*Exercise requirements:* Every record that follows must be given again exactly.

*Source data:*

(** After any sequence of imports the table has one entry per local name, that of the
    first import under it with a symbol and a name; the look-ups answer by that entry, and
    a name counts as exported when any import names it. *)
Lemma imports_first_wins l x :
  let r := addImports l newImportResolver in
  table_for l r ∧
  exportedName r x = match firstImport l x with Some c => ic_symbol c | None => "" end ∧
  isImported r x = bool_decide (is_Some (firstImport l x)) ∧
  (∀ suffix, resolveImport r x suffix =
     if isImported r x then "lucis_" +:+ exportedName r x +:+ "_" +:+ suffix else "").
Proof.
  intros r. assert (Ht : table_for l r).
  { assert (Hgen : ∀ l0 r0, table_for l0 r0 → table_for (l0 ++ l) (addImports l r0)).
    { clear r. induction l as [|c l' IH]; intros l0 r0 H; [by rewrite app_nil_r|].
      rewrite cons_middle, app_assoc. apply IH. by apply addImport_table. }
    apply (Hgen [] newImportResolver). split_and!; [done| |set_solver|constructor|done].
    intros y. split; [set_solver|]. by intros [? ?]. }
  split; [done|]. destruct Ht as (Hf & Hs & _).
  unfold exportedName, isImported, resolveImport. rewrite Hf.
  assert (Hb : bool_decide (x ∈ symbols_ r) = bool_decide (is_Some (firstImport l x))).
  { apply bool_decide_ext, Hs. }
  rewrite Hb. by destruct (firstImport l x).
Qed.

(** ** The known modules and the built-in functions *)

Definition ambiguous (x : string) : bool := bool_decide (x = "toUpper") || bool_decide (x = "toLower").

Definition is_builtin (x : string) : bool :=
  match br_lookup newBuiltinRegistry x with
  | Some _ => true
  | None => negb (bool_decide (br_lookupConstant newBuiltinRegistry x = ""))
  end.

Lemma known_exports_builtin :
  forallb (λ p, forallb (λ x, is_builtin x || bool_decide (p.1 = "std::thread" ∧ x ∈ ["Task"; "Mutex"])) p.2)
    knownModules_ = true.
Proof. vm_compute. reflexivity. Qed.

Lemma builtin_exported :
  forallb (λ s, existsb (λ p, bool_decide (bs_name s ∈ p.2)) knownModules_
                || bool_decide (bs_name s ∈ bs_name <$> sigs_global)) builtinSignatures = true.
Proof. vm_compute. reflexivity. Qed.

Lemma known_unique :
  forallb (λ p, forallb (λ q, bool_decide (p.1 = q.1) ||
    forallb (λ x, ambiguous x || negb (bool_decide (x ∈ q.2))) p.2) knownModules_) knownModules_ = true.
Proof. vm_compute. reflexivity. Qed.

Lemma moduleExportsSymbol_spec m x :
  moduleExportsSymbol m x = true ↔ ∃ l, (m, l) ∈ knownModules_ ∧ x ∈ l.
Proof.
  unfold moduleExportsSymbol. rewrite existsb_exists. split.
  - intros ([m' l] & Hin & [Hm%bool_decide_eq_true_1 Hx]%andb_true_iff). simpl in Hm. subst m'.
    apply existsb_bool_decide_elem_of in Hx. exists l. by rewrite list_elem_of_In.
  - intros (l & Hin%list_elem_of_In & Hx). exists (m, l). split; [done|].
    rewrite bool_decide_eq_true_2 by done. by apply existsb_bool_decide_elem_of.
Qed.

*Written response:*
(** After any sequence of imports the table has one entry per local name, that of the
    first import under it with a symbol and a name; the look-ups answer by that entry, and
    a name counts as exported when any import names it. *)
Lemma imports_first_wins l x :
  let r := addImports l newImportResolver in
  table_for l r ∧
  exportedName r x = match firstImport l x with Some c => ic_symbol c | None => "" end ∧
  isImported r x = bool_decide (is_Some (firstImport l x)) ∧
  (∀ suffix, resolveImport r x suffix =
     if isImported r x then "lucis_" +:+ exportedName r x +:+ "_" +:+ suffix else "").
Proof.
  intros r. assert (Ht : table_for l r).
  { assert (Hgen : ∀ l0 r0, table_for l0 r0 → table_for (l0 ++ l) (addImports l r0)).
    { clear r. induction l as [|c l' IH]; intros l0 r0 H; [by rewrite app_nil_r|].
      rewrite cons_middle, app_assoc. apply IH. by apply addImport_table. }
    apply (Hgen [] newImportResolver). split_and!; [done| |set_solver|constructor|done].
    intros y. split; [set_solver|]. by intros [? ?]. }
  split; [done|]. destruct Ht as (Hf & Hs & _).
  unfold exportedName, isImported, resolveImport. rewrite Hf.
  assert (Hb : bool_decide (x ∈ symbols_ r) = bool_decide (is_Some (firstImport l x))).
  { apply bool_decide_ext, Hs. }
  rewrite Hb. by destruct (firstImport l x).
Qed.

(** ** The known modules and the built-in functions *)

Definition ambiguous (x : string) : bool := bool_decide (x = "toUpper") || bool_decide (x = "toLower").

Definition is_builtin (x : string) : bool :=
  match br_lookup newBuiltinRegistry x with
  | Some _ => true
  | None => negb (bool_decide (br_lookupConstant newBuiltinRegistry x = ""))
  end.

Lemma known_exports_builtin :
  forallb (λ p, forallb (λ x, is_builtin x || bool_decide (p.1 = "std::thread" ∧ x ∈ ["Task"; "Mutex"])) p.2)
    knownModules_ = true.
Proof. vm_compute. reflexivity. Qed.

Lemma builtin_exported :
  forallb (λ s, existsb (λ p, bool_decide (bs_name s ∈ p.2)) knownModules_
                || bool_decide (bs_name s ∈ bs_name <$> sigs_global)) builtinSignatures = true.
Proof. vm_compute. reflexivity. Qed.

Lemma known_unique :
  forallb (λ p, forallb (λ q, bool_decide (p.1 = q.1) ||
    forallb (λ x, ambiguous x || negb (bool_decide (x ∈ q.2))) p.2) knownModules_) knownModules_ = true.
Proof. vm_compute. reflexivity. Qed.

Lemma moduleExportsSymbol_spec m x :
  moduleExportsSymbol m x = true ↔ ∃ l, (m, l) ∈ knownModules_ ∧ x ∈ l.
Proof.
  unfold moduleExportsSymbol. rewrite existsb_exists. split.
  - intros ([m' l] & Hin & [Hm%bool_decide_eq_true_1 Hx]%andb_true_iff). simpl in Hm. subst m'.
    apply existsb_bool_decide_elem_of in Hx. exists l. by rewrite list_elem_of_In.
  - intros (l & Hin%list_elem_of_In & Hx). exists (m, l). split; [done|].
    rewrite bool_decide_eq_true_2 by done. by apply existsb_bool_decide_elem_of.
Qed.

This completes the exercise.